§ EXERCISE GOAL
Look below for the line containing "let j' := norm_index (len l) j in" and the line containing "logs a failure. *)"; repeat exactly those two lines and all lines between them, and nothing else.

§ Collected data
+ + + + + + +

(** X4: the bound of the scan is taken after [events.update()] has run, so
    the timers created by the callback of the built-in timer are already in
    the list and each gets [update()] in the same pass. *)
Theorem timers_created_by_events_are_ticked_in_the_same_update
    (Hcb : reentrant_create) (m : Machine) (elapsed : Z) (fuel : nat) :
  paused (clock m) = false ->
  length (_timers (clock (update_head elapsed m))) <= fuel ->
  _timers (clock (update_head elapsed m)) =
    _timers (clock m)
      ++ seq (length (heap m))
           (length (heap (update_head elapsed m)) - length (heap m)) /\
  exists m' seg,
    update fuel elapsed m = Done m' /\
    log m' = log m ++ seg /\
    forall t, length (heap m) <= t < length (heap (update_head elapsed m)) ->
              exists b, EvUpdate t b ∈ seg.
Proof.
  intros Hp Hfuel.
  destruct (update_returns _ Hcb elapsed m fuel Hp Hfuel) as (rs0 & m' & Hrun & _).
  destruct (update_log_shape Hcb _ _ _ _ Hp Hrun)
    as (fl0 & rs & Hlen & Hts & Hh & _ & _ & _ & Hlog).
  split.
  { rewrite Hts, Hh. do 2 f_equal. lia. }
  exists m'. eexists. split; [done|]. split; [exact Hlog|].
  intros t Ht.
  destruct (scan_log_covers (_timers (clock (update_head elapsed m)))
              (length (heap (update_head elapsed m))) rs t Hlen) as (b & Hb).
  { rewrite Hts, elem_of_app, elem_of_seq. right. lia. }
  exists b. rewrite elem_of_app, elem_of_cons. right; by right.
Qed.

Lemma destroy_each_lookup ts : forall (h : list TimerState) t,
  NoDup ts ->
  destroy_each ts h !! t =
    if decide (t ∈ ts) then Timer_destroy <$> h !! t else h !! t.
Proof.
  induction ts as [|t0 ts IH]; intros h t Hnd.
  - simpl. destruct (decide (t ∈ [])) as [?%elem_of_nil|]; done.
  - apply NoDup_cons in Hnd as [Hnin Hnd].
    change (destroy_each (t0 :: ts) h) with (destroy_each ts (alter Timer_destroy t0 h)).
    rewrite IH, list_lookup_alter by done.
    rewrite (decide_ext (t ∈ t0 :: ts) (t = t0 \/ t ∈ ts)) by apply elem_of_cons.
    repeat case_decide; subst; try done; exfalso; intuition eauto.
Qed.

(** X5: on a well-formed machine [removeAll()] applies [destroy()] exactly
    once to the state of each managed timer, applies the timer's
    [removeAll()] to [events], and leaves the state of every other timer
    (one that was pruned earlier, say) as it was. *)
Theorem removeAll_touches_managed_timers_and_events_only
    (m : Machine) (t : TimerRef) :
  wf m ->
  heap (removeAll m) !! t =
    if decide (t = events (clock m)) then Timer_removeAll <$> heap m !! t
    else if decide (t ∈ _timers (clock m)) then Timer_destroy <$> heap m !! t
    else heap m !! t.
Proof.
  intros (_ & _ & Hne & Hnd)%wf_alt.
  destruct (removeAll_spec m) as (_ & -> & _).
  destruct (decide (t = events (clock m))) as [->|Hneq].
  - rewrite list_lookup_alter, destroy_each_lookup by done.
    repeat case_decide; done.
  - rewrite list_lookup_alter_ne by done. by apply destroy_each_lookup.
Qed.
(** * OpenDiag capture tools: a shallow embedding of the layered decoder

    The Python scripts under [src/tools] decode a BTSnoop capture down to
    the Autel vendor protocol:

    - [parse_btsnoop.py], [parse_btsnoop_v2.py], [parse_btsnoop_v3.py]:
      capture container, HCI record kind, ACL / L2CAP, RFCOMM;
    - [analyze_autel_protocol.py], [analyze_autel_protocol_v2.py]:
      the same lower layers fused in one loop, then the vendor header,
      payload, check value and message classification.

    Python values are modelled as follows: [bytes] is [list byte], [int] is
    [Z] (unbounded, as in Python), [str] is [string], a dict that is used
    as a struct with optional keys is a record with [option] fields, the
    [sessions] defaultdict is a [gmap].  A raised exception is a value of
    the monad [py]; [continue] inside a loop body is [Ok None]. *)

From Stdlib Require Import ZArith List Bool Lia Ascii String Hexadecimal.
From Stdlib.Strings Require Import Byte.
From stdpp Require Import base option list gmap.
From Equations Require Import Equations.
Import ListNotations.
Local Open Scope Z_scope.

(** ** Python primitives *)

Module Py.

Inductive exn : Set :=
  | StructError   (* struct.unpack on a buffer of the wrong size *)
  | IndexError.   (* b[i] out of range *)

Inductive py (A : Type) : Type :=
  | Ok (a : A)
  | Raise (e : exn).
Arguments Ok {A} a.
Arguments Raise {A} e.

#[global] Instance py_ret : MRet py := fun A a => Ok a.
#[global] Instance py_bind : MBind py := fun A B f m =>
  match m with
  | Ok a => f a
  | Raise e => Raise e
  end.
#[global] Instance py_fmap : FMap py := fun A B f m =>
  match m with
  | Ok a => Ok (f a)
  | Raise e => Raise e
  end.

Definition raises {A} (m : py A) : bool :=
  match m with Ok _ => false | Raise _ => true end.

(** [len(b)] *)
Definition len {A} (l : list A) : Z := Z.of_nat (length l).

(** The value of one byte, [0 <= b2z b < 256]. *)
Definition b2z (b : byte) : Z := Z.of_N (Byte.to_N b).

(** Index normalisation of [b[i:j]]: a negative index counts from the end,
    and both ends are clamped to [0, len]. *)
Definition norm_index (n i : Z) : Z :=
  if i <? 0 then Z.max 0 (i + n) else Z.min i n.

(** [l[i:j]] *)
Definition slice {A} (l : list A) (i j : Z) : list A :=
  let i' := norm_index (len l) i in
  let j' := norm_index (len l) j in
  firstn (Z.to_nat (j' - i')) (skipn (Z.to_nat i') l).

(** [l[i:]] *)
Definition slice_from {A} (l : list A) (i : Z) : list A :=
  skipn (Z.to_nat (norm_index (len l) i)) l.

(** [l[i]] for a literal non-negative index. *)
Definition getitem {A} (l : list A) (i : nat) : py A :=
  match nth_error l i with
  | Some x => Ok x
  | None => Raise IndexError
  end.

(** [b.startswith(p)] *)
Fixpoint startswith (b p : list byte) {struct p} : bool :=
  match p, b with
  | [], _ => true
  | _ :: _, [] => false
  | y :: p', x :: b' => Byte.eqb x y && startswith b' p'
  end.

(** [a == b] on [bytes]. *)
Fixpoint bytes_eqb (a b : list byte) : bool :=
  match a, b with
  | [], [] => true
  | x :: a', y :: b' => Byte.eqb x y && bytes_eqb a' b'
  | _, _ => false
  end.

(** Little-endian and big-endian values of a byte string. *)
Fixpoint le2z (bs : list byte) : Z :=
  match bs with
  | [] => 0
  | b :: bs' => b2z b + 256 * le2z bs'
  end.
(** The delete call of item [iid] settles: the [.catch] of [_completeJob]
    logs a failure. *)
Definition delete_done (iid : nat) (res : Settled) (w : World) : World :=
  match items w !! iid with
  | Some it =>
    match i_st it with
    | AwaitDelete =>
      let w1 := set_items (delete iid (items w)) w in
      match res with
      | None => item_settled (i_worker it) None w1
      | Some err =>
        match log_call Error
                [LStr "service.sqs._completeJob() :: Deleting job failed. Error:";
                 LReason err] w1 with
        | Some w2 => item_settled (i_worker it) None w2
        | None => item_settled (i_worker it) (Some null_log) w1
        end
      end
    | AwaitHandler => w
    end
  | None => w
  end.

(** ** The public methods *)

(** [Sqs.prototype.startFetch]; the timer keeps the function that
    [this._mainLoop] holds when [setInterval] is called. *)
Definition startFetch (method : Handler) (w : World) : World :=
  match slot_startFetch (inst w) with
  | Inert => w
  | Proto =>
    let w1 := set_inst (with_method (Some method) (inst w)) w in
    let w2 := call_mainLoop (slot_mainLoop (inst w1)) w1 in
    let t := next_timer w2 in
    mkWorld (with_interval (Some t) (inst w2))
      (<[t := slot_mainLoop (inst w2)]> (intervals w2))
      (fanouts w2) (passes w2) (workers w2) (items w2)
      (S t) (next_pass w2) (next_worker w2) (next_item w2) (trace w2)
  end.

(** How the promise returned by [createJob] starts out. *)
Inductive Created := CreateRejected (r : Reason) | CreateSent.

(** [Sqs.prototype.createJob]. *)
Definition createJob (data : Json) (w : World) : World * Created :=
  if _isDisposed (inst w) then
    (w, CreateRejected (Error_ "Instance is disposed"))
  else
    match log_call Info
            [LStr "service.sqs.createJob() :: Creating job for queue:";
             LOpt (pathname (inst w))] w with
    | None => (w, CreateRejected null_log)
    | Some w1 =>
      (emit (EvSend (mkSend (JSON_stringify data) (url (inst w1)) 0)) w1,
       CreateSent)
    end.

+ + + + + + +

§ SOLUTION TO THE PROBLEM
  let j' := norm_index (len l) j in
  firstn (Z.to_nat (j' - i')) (skipn (Z.to_nat i') l).

(** [l[i:]] *)
Definition slice_from {A} (l : list A) (i : Z) : list A :=
  skipn (Z.to_nat (norm_index (len l) i)) l.

(** [l[i]] for a literal non-negative index. *)
Definition getitem {A} (l : list A) (i : nat) : py A :=
  match nth_error l i with
  | Some x => Ok x
  | None => Raise IndexError
  end.

(** [b.startswith(p)] *)
Fixpoint startswith (b p : list byte) {struct p} : bool :=
  match p, b with
  | [], _ => true
  | _ :: _, [] => false
  | y :: p', x :: b' => Byte.eqb x y && startswith b' p'
  end.

(** [a == b] on [bytes]. *)
Fixpoint bytes_eqb (a b : list byte) : bool :=
  match a, b with
  | [], [] => true
  | x :: a', y :: b' => Byte.eqb x y && bytes_eqb a' b'
  | _, _ => false
  end.

(** Little-endian and big-endian values of a byte string. *)
Fixpoint le2z (bs : list byte) : Z :=
  match bs with
  | [] => 0
  | b :: bs' => b2z b + 256 * le2z bs'
  end.
(** The delete call of item [iid] settles: the [.catch] of [_completeJob]
    logs a failure. *)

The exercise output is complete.